Pourquoi de nouvelles lois façonnent la manière dont les écoles enseignent le conflit israélo-palestinien

Inscrivez-vous à Antisemitism Decoded, le AvantLe guide de l'actualité et du bruit sur la sécurité des Juifs, présenté toutes les deux semaines par le journaliste d'investigation Arno Rosenfeld.


Les enseignants, les parents et les écoles débattent depuis longtemps de ce que les élèves devraient apprendre sur le conflit israélo-palestinien. Mais les plans de cours ont généralement été discutés lors de réunions de PTA, de réunions de professeurs et de comités de programmes d'études, sans être déterminés par la législation.

Cela est en train de changer, à mesure que de nouvelles lois dans tout le pays cherchent à réglementer la manière dont les récits sur le conflit sont enseignés. Ces mesures testent les limites de la liberté d’expression en classe, déclenchant des batailles juridiques entre les enseignants qui souhaitent exprimer des points de vue pro-palestiniens en classe et ceux qui considèrent ces cours comme non professionnels ou antisémites.
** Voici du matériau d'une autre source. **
(** Posting the WiFi listing back changes nothing.  A client that posts the
    networks exactly as the listing shows them - real names, the mask in place of
    each password, nothing for an open network - gets every stored network back
    with its password, compacted to the front of the table, provided the names are
    plain and distinct; the answer is 200, or 500 when the store fails or the body
    does not fit. *)
Theorem wifi_listing_posts_back body auth cap d rsp d' :
  let st := d_settings d in
  (admin_ok cfg auth cap init_rsp).1 = true ->
  settings_wf st -> Forall bytes_ok (wifi st) ->
  Forall (fun n => plain_string (c_chars (ssid n)) = true) (listed st) ->
  NoDup (map (fun n => c_chars (ssid n)) (listed st)) ->
  json_parse_wifi body = (1, map shown (listed st)) ->
  pstop_api_admin_wifi cfg true body auth cap d = (rsp, d') ->
  (rsp_status rsp = 200 \/ rsp_status rsp = 500) /\
  (rsp_status rsp = 200 ->
     map wifi_strings (wifi (d_settings d')) =
       map wifi_strings (listed st) ++
       replicate (PSTOP_WIFI_MAX - length (listed st)) ([], []) /\
     reload (d_wifi d') = true).
Proof.
  cbv zeta. intros Hauth Hwf Hbytes Hplain Hnd Hjson Hrun.
  set (st := d_settings d) in *. pose proof (wf_wifi_len _ Hwf) as Hlen.
  assert (length (listed st) <= PSTOP_WIFI_MAX)%nat as Hle
    by (rewrite <- Hlen; apply filter_length_le).
  assert (forallb net_ok (map shown (listed st)) = true) as Hok.
  { apply forallb_forall. intros x Hx. apply in_map_iff in Hx as (n & <- & Hn).
    apply list_elem_of_In in Hn. rewrite Forall_forall in Hplain. eapply net_ok_shown; eauto. }
  destruct (wifi_from_json_spec st (map shown (listed st)) [] (replicate PSTOP_WIFI_MAX zero_wifi)) as [_ Hj];
    [by rewrite length_map, length_replicate|].
  specialize (Hj Hok). cbn [length app] in Hj.
  rewrite zip_with_replicate_r, drop_replicate, length_map in Hj by (by rewrite length_map).
  set (nets := _ ++ _) in Hj.
  assert (length nets = PSTOP_WIFI_MAX) as Hnl
    by (unfold nets; rewrite length_app, length_fmap, length_map, length_replicate; lia).
  unfold pstop_api_admin_wifi in Hrun. destruct (admin_ok cfg auth cap init_rsp) as [ok rsp0].
  cbn [fst] in Hauth. subst ok. cbn [negb] in Hrun. rewrite Hjson in Hrun.
  unfold bind at 1, get at 1 in Hrun. cbv beta iota in Hrun. fold st in Hrun.
  change (negb (1 =? BIT 0)) with false in Hrun. cbv beta iota in Hrun. fold st in Hrun. rewrite Hj in Hrun.
  unfold bind at 1, on_settings in Hrun. fold st in Hrun.
  unfold app_settings_wifi_set_all in Hrun. rewrite take_ge in Hrun by lia.
  destruct (wifi_set_from st 0 nets (d_os d)) as [[r st'] w] eqn:Hset.
  destruct (Z.eqb_spec r 0) as [->|Hr]; cbn [negb] in Hrun.
  - apply (wifi_set_from_ok _ _ _ [] (wifi st)) in Hset; [|done|by rewrite Hnl].
    assert (d_settings d' = st' /\ reload (d_wifi d') = true /\ (rsp_status rsp = 200 \/ rsp_status rsp = 500))
      as (-> & Hrel & Hst).
    { unfold bind, pstop_wifi_reload in Hrun.
      match type of Hrun with wifi_listing ?c ?r ?d0 = _ =>
        destruct (wifi_listing_keeps c r d0) as (rsp1 & E & Hst) end.
      rewrite E in Hrun. by injection Hrun as <- <-. }
    split; [done|]. intros _. split; [|done]. rewrite Hset. change (wifi (st <| wifi := [] ++ nets |>)) with nets.
    unfold nets. rewrite map_app. f_equal.
    + change (list_fmap _ _ ?f ?l) with (map f l). rewrite !map_map. apply map_ext_in. intros n Hn.
      apply list_elem_of_In in Hn. apply merged_shown; [done..|].
      rewrite Forall_forall in Hbytes. apply Hbytes. by apply listed_in in Hn as [? _].
    + exact (fmap_replicate wifi_strings _ zero_wifi).
  - unfold api_ret in Hrun. injection Hrun as <- _.
    pose proof (reply_status cap rsp0 500 "{'ok':false,'error':'settings write failed'}" []) as Hs.
    assert (rsp_status (reply cap rsp0 500 "{'ok':false,'error':'settings write failed'}" []) = 500) as E
      by (by destruct Hs).
    rewrite E. split; [by right|done].
Qed.
End Properties.

(** * Witnesses *)
Definition demo_api_config : api_config :=
  mk_api_config (to_chars "hunter22") "2.4.0" "0123abc" demo_health_cfg true true true.
Definition demo_device : @device sim_os sim_netif :=
  @mk_device sim_os sim_netif demo_cfg (fst demo_two) zero_health 0 false sup_zero
    (@mk_uplinks sim_os sim_netif (Some 3232235781) None) (machine (snd demo_two)).
Lemma requests_wf slot l : lockstep_wf l ->
  lockstep_wf (request_reconfigure slot l).2 /\ lockstep_wf (request_rebond slot l).2.
Proof.
  intros Hl. unfold request_reconfigure, request_rebond.
  destruct ((slot <? 0) || _); [done|]. by destruct Hl.
Qed.
Lemma reconfigure_keeps_wf slot : respects keeps_wf (pstop_lockstep_request_reconfigure slot).
Proof.
  intros d [Hs Hl]. unfold pstop_lockstep_request_reconfigure.
  pose proof (proj1 (requests_wf slot _ Hl)). by destruct (request_reconfigure slot (d_lockstep d)).
Qed.
Lemma rebond_keeps_wf slot : respects keeps_wf (pstop_lockstep_request_rebond slot).
Proof.
  intros d [Hs Hl]. unfold pstop_lockstep_request_rebond.
  pose proof (proj2 (requests_wf slot _ Hl)). by destruct (request_rebond slot (d_lockstep d)).
Qed.
Lemma locate_keeps_wf on : respects keeps_wf (act_leds_locate on).
Proof. intros d Hd. unfold act_leds_locate. by destruct (leds_locate on (d_os d)). Qed.
Lemma health_keeps_wf f : respects keeps_wf (on_health f).
Proof. intros d Hd. unfold on_health. by destruct (f (d_health d) (d_os d)) as [[? ?] ?]. Qed.
Lemma verbose_keeps_wf on : respects keeps_wf (pstop_verbose_set cfg on).
Proof. intros d Hd. unfold pstop_verbose_set. by destruct (verbose_built cfg). Qed.
Lemma reload_keeps_wf : respects keeps_wf pstop_wifi_reload.
Proof. by intros d Hd. Qed.
End Frames.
Le dernier point chaud se situe en Californie, où un nouveau projet de loi sur la « prévention de l'antisémitisme » a été promulgué ce mois-ci, en partie en réponse à la controverse créée par le programme d'études ethniques de l'État, que le gouverneur Gavin Newsom a imposé comme condition d'obtention du diplôme en 2021.

L'histoire de deux programmes

« Israël est-il un État colonial ? » et « Si oui, qu'est-ce que cela signifie pour nous quant aux personnes à soutenir ? »

Il s’agissait de questions posées par un enseignant de San Jose, en Californie, à ses élèves en janvier 2025, accompagnées d’une vidéo YouTube intitulée « Le sionisme n’est pas la même chose que le judaïsme », mettant en vedette un porte-parole du groupe antisioniste Neturei Karta.

En avril, le ministère de l’Éducation de Californie a estimé que le cours était « discriminatoire à l’égard des élèves juifs » et a exigé que le district scolaire fournisse une formation aux enseignants sur la présentation de sujets controversés de manière équilibrée et non discriminatoire.

De tels conflits sont devenus monnaie courante en Californie au cours des quatre années qui ont suivi l'adoption du programme d'études ethniques de l'État.

De nombreux groupes juifs soutiennent un programme qui comprend des cours sur l’antisémitisme et l’identité juive, ainsi que des unités sur les communautés noires, latino-américaines, amérindiennes, asiatiques et insulaires du Pacifique.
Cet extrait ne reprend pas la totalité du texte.